Sale of Nazi memorabilia
When is it okay to profit from the sale of artefacts associated with a vile regime from history? Should there be a market for items associated with Hitler and Stalin? What about their henchmen? Or their victims?
I’d not really thought about these issues until the last week when it was drawn to my attention that the Clifton auction house Dreweatts was promoting a sale of Nazi memorabilia. On 6th March they sold a silver tray which was made for Hitler’s 50th birthday. Presented to him by Speer as just one item from 6 sets of 500 pieces, someone in 2012 wanted it so much they paid £28,000. On the Dreweatts web site I can see that all sorts of German army military gear and Nazi badges were also up for sale. An SS steel helmet went for £650 and a collection of various Nazi badges for £140.
As someone who has browsed through hundreds of antique shops and fairs over the years I neither find this remarkable or particularly disturbing. While looking for old postcards (of Bristol and the Cynon Valley, which I have collected for 30 years) I always come across this stuff on other stalls. I often assumed much of it is fake tat bought by men who have an obsession with the other side’s role in World War Two.
But I’ve never seen the personal effects of victims of the holocaust on sale. That’s what startled me about lot 212, which had a guide price of £100 – 120. The description is “A Highly Emotive Third Reich Period ‘J’ Marked Deutsches Reich Reise-Pass for Hugo & Ida Leser No.330, containing a Jude armband and Star of David cloth insignia.” and pictured are the pass document, “Jude” armband and the yellow Star of David. Someone has now paid £360 for the items that were presumably stripped from Hugo and Ida before they were murdered by the Nazis.
I’ve only seen items like this twice before. Most recently was last summer while visiting the Holocaust exhibition at London’s Imperial War Museum. Prior to that it was twenty years ago when I was inter-railing and visiting Eastern Europe for the first time. While visiting the Polish royal capital of Crakow I was determined to see something that, at the time, was most definitely not on the list of recommended places to visit, Oswiecim. Better known to us as Auschwitz-Birkenau. The buildings there are full of abandoned clothes, suitcases, arm bands and documents.
If people want to see these items then a museum is where you should go, not an auction house in Bristol. All the Bristol West secondary school sixth forms are sending three students on a visit to Auschwitz over the Easter holiday. Organised by the excellent Holocaust Education Trust, these visits are important to make sure that the current young generation witness at first hand the scene of the 20th century’s greatest crime against humanity.
The sale of Nazi memorabilia is banned or heavily controlled in Germany and many other European states. Most British auction houses choose not to sell it. I’m disappointed that one based in Bristol hasn’t followed their example. They clearly think there’s good money to be made exploiting the gap in this rather distasteful market. I don’t know how much money they made out of trays, helmets, badges and the memory of Hugo and Ida. But whatever it is, I’ve written to them suggesting they make a donation to the Holocaust Education Trust.

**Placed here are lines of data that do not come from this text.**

(* ===== verification/Invariants.v ===== *)
(** * Invariants of the staking contract's storage

    A calculus for properties of selected slots ([watched]) of the contract's
    storage: code that writes no watched slot keeps them, so only the few places
    that do need an argument.  Two instances: the epoch never decreases, and no
    commission rate ever exceeds 100%. *)
From S2P Require Import Prelude Prog Storage UInt256 Abi StakingVars StakingHelpers StakingList StakingContract StakingSyscalls Demo StakingWp Solvency StakingSteps.

(** A successful run of [p] keeps [I]. *)
Definition keeps {E A} (I : World -> Prop) (p : prog E A) : Prop :=
  forall w, I w -> wp any_throw p (fun _ => I) w.

(** A property of the watched slots of the contract. *)
Definition about (watched : object -> Z -> bool) (I : World -> Prop) : Prop :=
  forall w w',
    (forall o i, 0 <= i < capacity o -> watched o i = true ->
      slot w' STAKING_CA (skey o i) = slot w STAKING_CA (skey o i)) -> I w -> I w'.

Section rules.
Context (I : World -> Prop).

Lemma keeps_bind {E A C} (p : prog E A) (f : A -> prog E C) :
  keeps I p -> (forall a, keeps I (f a)) -> keeps I (bind p f).
Proof. intros Hp Hf w Hw. wstep. eapply wp_mono; [by apply Hp|]. intros a w' Hw'. by apply Hf. Qed.

Lemma keeps_ret {E A} (a : A) : keeps I (Ret a : prog E A).
Proof. intros w Hw. exact Hw. Qed.
Lemma keeps_fail {E A} (e : E) : keeps I (Fail e : prog E A).
Proof. by intros w Hw. Qed.
Lemma keeps_halt {E A} : keeps I (Halt : prog E A).
Proof. by intros w Hw. Qed.
Lemma keeps_lift {E F A} (inj : F -> E) (r : A + F) : keeps I (lift inj r).
Proof. intros w Hw. by apply wp_lift. Qed.
Lemma keeps_require b e : keeps I (require_not b e).
Proof. intros w Hw. by wline. Qed.
Lemma keeps_assert {E} b : keeps I (monad_assert b : prog E unit).
Proof. intros w Hw. by apply wp_assert. Qed.
Lemma keeps_assert_throw {E} b m : keeps I (monad_assert_throw b m : prog E unit).
Proof. intros w Hw. by apply wp_assert_throw. Qed.

Lemma keeps_get_balance {E} a : keeps I (trigger (GetBalance a) : prog E _).
Proof. intros w Hw. exact Hw. Qed.
Lemma keeps_load {T} `{Layout T} (v : StorageVariable T) : keeps I (load v : P T).
Proof. intros w Hw. by wline. Qed.
Lemma keeps_load_checked {T} `{Layout T} (v : StorageVariable T) : keeps I (load_checked v : P _).
Proof. intros w Hw. by wline. Qed.
End rules.

Section calculus.
Context (watched : object -> Z -> bool) (I : World -> Prop) (HI : about watched I).
#[local] Set Default Proof Using "Type*".

Definition unwatched (o : object) (i : Z) (n : nat) : bool :=
  forallb (fun j => negb (watched o (i + Z.of_nat j))) (seq 0 n).

Lemma keeps_same_storage w w' : w_storage w' = w_storage w -> I w -> I w'.
Proof. intros Es. apply HI. intros. unfold slot. by rewrite Es. Qed.

Lemma keeps_emit l : keeps I (emit_log l).
Proof. intros w Hw. wline. by apply (keeps_same_storage w). Qed.
Lemma keeps_add {E} a d : keeps I (trigger (AddToBalance a d) : prog E _).
Proof. intros w Hw. apply wp_add_to_balance; [intros _|done]. by apply (keeps_same_storage w). Qed.
Lemma keeps_sub {E} a d : keeps I (trigger (SubtractFromBalance a d) : prog E _).
Proof.
  intros w Hw. apply wp_subtract_from_balance; [intros _|done]. by apply (keeps_same_storage w).
Qed.

Context {T : Type} `{Layout T}.
#[local] Transparent wr wipe.

Lemma about_wr_slots w o i (l : list bytes32) :
  0 <= i -> i + Z.of_nat (nslots T) <= capacity o -> unwatched o i (nslots T) = true ->
  length l = nslots T -> I w -> I (wr_slots w (svar (T := T) o i) 0 l).
Proof.
  intros Hi Hc Hu Hl. apply HI. intros o' j Hj Hw. apply slot_wr_slots_ne.
  intros k Hk E%(f_equal snd). cbn [snd] in E. rewrite sv_slot_svar in E.
  apply skey_inj in E as [-> E]; [|lia..]. unfold unwatched in Hu. rewrite forallb_forall in Hu.
  specialize (Hu k ltac:(apply in_seq; lia)). rewrite E, Hw in Hu. done.
Qed.

Lemma about_wr w o i (t : T) :
  0 <= i -> i + Z.of_nat (nslots T) <= capacity o -> unwatched o i (nslots T) = true ->
  I w -> I (wr w (svar o i) t).
Proof. intros. apply about_wr_slots; auto using length_to_slots. Qed.

Lemma keeps_store o i (t : T) :
  0 <= i -> i + Z.of_nat (nslots T) <= capacity o -> unwatched o i (nslots T) = true ->
  keeps I (store (svar o i) t : P unit).
Proof. intros ??? w Hw. wline. by apply about_wr. Qed.

Lemma keeps_clear o i :
  0 <= i -> i + Z.of_nat (nslots T) <= capacity o -> unwatched o i (nslots T) = true ->
  keeps I (clear (svar (T := T) o i) : P unit).
Proof. intros ??? w Hw. wline. apply about_wr_slots; auto using length_replicate. Qed.

Lemma keeps_clear_world o i w :
  0 <= i -> i + Z.of_nat (nslots T) <= capacity o -> unwatched o i (nslots T) = true ->
  I w -> I (wipe w (svar (T := T) o i)).
Proof. intros. apply about_wr_slots; auto using length_replicate. Qed.
End calculus.

Create HintDb keeps discriminated.

Ltac keeps_step :=
  cbv beta zeta;
  lazymatch goal with
  | |- keeps _ (bind _ _) => apply keeps_bind; [|intros ?]
  | |- keeps _ (Ret _) => apply keeps_ret
  | |- keeps _ (Fail _) => apply keeps_fail
  | |- keeps _ (staking_fail _) => apply keeps_fail
  | |- keeps _ Halt => apply keeps_halt
  | |- keeps _ (math _) => apply keeps_lift
  | |- keeps _ (abi _) => apply keeps_lift
  | |- keeps _ (require_not _ _) => apply keeps_require
  | |- keeps _ (monad_assert _) => apply keeps_assert
  | |- keeps _ (monad_assert_throw _ _) => apply keeps_assert_throw
  | |- keeps _ (emit_log _) => eapply keeps_emit; eassumption
  | |- keeps _ (trigger (GetBalance _)) => apply keeps_get_balance
  | |- keeps _ (trigger (AddToBalance _ _)) => eapply keeps_add; eassumption
  | |- keeps _ (trigger (SubtractFromBalance _ _)) => eapply keeps_sub; eassumption
  | |- keeps _ (load _) => apply keeps_load
  | |- keeps _ (load_checked _) => apply keeps_load_checked
  | |- keeps _ (store _ _) => unfold_vars; eapply keeps_store; [eassumption|owed_side..]
  | |- keeps _ (clear _) => unfold_vars; eapply keeps_clear; [eassumption|owed_side..]
  | |- keeps _ (if ?b then _ else _) => destruct b
  | |- keeps _ (match ?x with Some _ => _ | None => _ end) => destruct x
  | |- keeps _ (match ?x with (_, _) => _ end) => destruct x
  | |- _ => solve [auto with keeps]
  end.
Ltac keeps := repeat keeps_step.

(** ** The whole contract

    [I] is a property of slots among those below; the places that write them
    are the hypotheses. *)
Definition sensitive (o : object) (i : Z) : bool :=
  match o with
  | OEpoch | OLastValId | OValIdSecp _ | OValIdBls _ => true
  | OValExecution _ => i =? 2
  | OConsensusStake _ | OSnapshotStake _ => i =? 1
  | _ => false
  end.

Lemma keeps_refresh_loop (J : World -> Prop) (HJ : about sensitive J) i n (e e' : u64) :
  keeps J (for_range i n (fun i =>
    val_id <- load (sa_get vars.valset_snapshot i) ;;
    refresh_accumulator e val_id ;; refresh_accumulator e' val_id)).
Proof.
  revert i. induction n as [|n IH]; intros i; cbn [for_range]; unfold refresh_accumulator; keeps.
Qed.

Section contract.
Context `{Crypto} (rev : monad_revision) (I : World -> Prop) (HI : about sensitive I).
Implicit Types (id : u64) (a : address).
#[local] Set Default Proof Using "Type*".

Lemma keeps_when b (p : P unit) : keeps I p -> keeps I (if b : bool then p else Ret tt).
Proof using. destruct b; [done|]. intros _. apply keeps_ret. Qed.

Lemma keeps_promote id a : keeps I (promote_delta (vars.delegator id a)).
Proof.
  unfold promote_delta, Delegator.get_next_delta_epoch, Delegator.set_delta_epoch,
    Delegator.set_next_delta_epoch. keeps.
Qed.
#[local] Hint Resolve keeps_promote : keeps.

Lemma keeps_window id a : keeps I (compound_window id (vars.delegator id a)).
Proof.
  unfold compound_window, apply_compound, decrement_accumulator_refcount, reward_invariant,
    Delegator.get_delta_epoch. keeps.
Qed.
#[local] Hint Resolve keeps_window : keeps.

Lemma keeps_pull id a : keeps I (pull_delegator_up_to_date id (vars.delegator id a)).
Proof.
  unfold pull_delegator_up_to_date, can_promote_delta, is_epoch_active, reward_invariant,
    Delegator.get_delta_epoch, Delegator.get_next_delta_epoch. keeps.
Qed.
#[local] Hint Resolve keeps_pull : keeps.

Lemma keeps_push v id : keeps I (sa_push (E := error) (vars.valset v) id).
Proof. unfold sa_push, sa_length. keeps. Qed.
Lemma keeps_pop v : keeps I (sa_pop (E := error) (vars.valset v)).
Proof. unfold sa_pop, sa_length. keeps. Qed.
#[local] Hint Extern 0 (keeps _ (sa_push _ _)) => apply keeps_push : keeps.
#[local] Hint Extern 0 (keeps _ (sa_pop _)) => apply keeps_pop : keeps.

Lemma keeps_lists id a :
  keeps I (linked_list_insert id a) /\ keeps I (linked_list_insert a id) /\
  keeps I (linked_list_remove id a) /\ keeps I (linked_list_remove a id).
Proof.
  unfold linked_list_insert, linked_list_remove, load_node, store_node. split_and!; keeps.
Qed.
#[local] Hint Extern 0 (keeps _ (linked_list_insert _ _)) => apply keeps_lists : keeps.
#[local] Hint Extern 0 (keeps _ (linked_list_remove _ _)) => apply keeps_lists : keeps.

In order to provoke discussion on this issue my friend Labour MP Fabian Hamilton and I have tabled a Commons motion (No 2870) calling for the government to regulate this trade. I’ve pasted the text below. Fabian is Jewish and I am gay. So yellow stars and pink triangles have a personal resonance.
That this House deeply deplores the sale of dozens of items of Nazi memorabilia, including items of oppression belonging to Holocaust victims, which was held on 6 March 2012 by Dreweatts Auction House in Bristol;condemns other auctions of similar items which have been held by other firms previously; decries the profiteering on items promoting and glorifying hatred and violence; applauds the policies of such firms as Christie’s, Sotheby’s, Bonhams and eBay which prohibit the sale of such items; recognises that such sales are banned in France, Germany, Austria and Hungary; and calls on the Government to bring in immediate regulation and control of this abhorrent trade.
UPDATE – 20th March 2012
I’m pleased to reveal that the chairman of Dreweatts, Steffan Ludwig, has written to me to say that the firm has now decided to change its policy and will no longer be including any items associated with the holocaust in future sales of WW2 and Nazi memorabilia. Dreweatts will also be making a donation to the Holocaust Education Trust.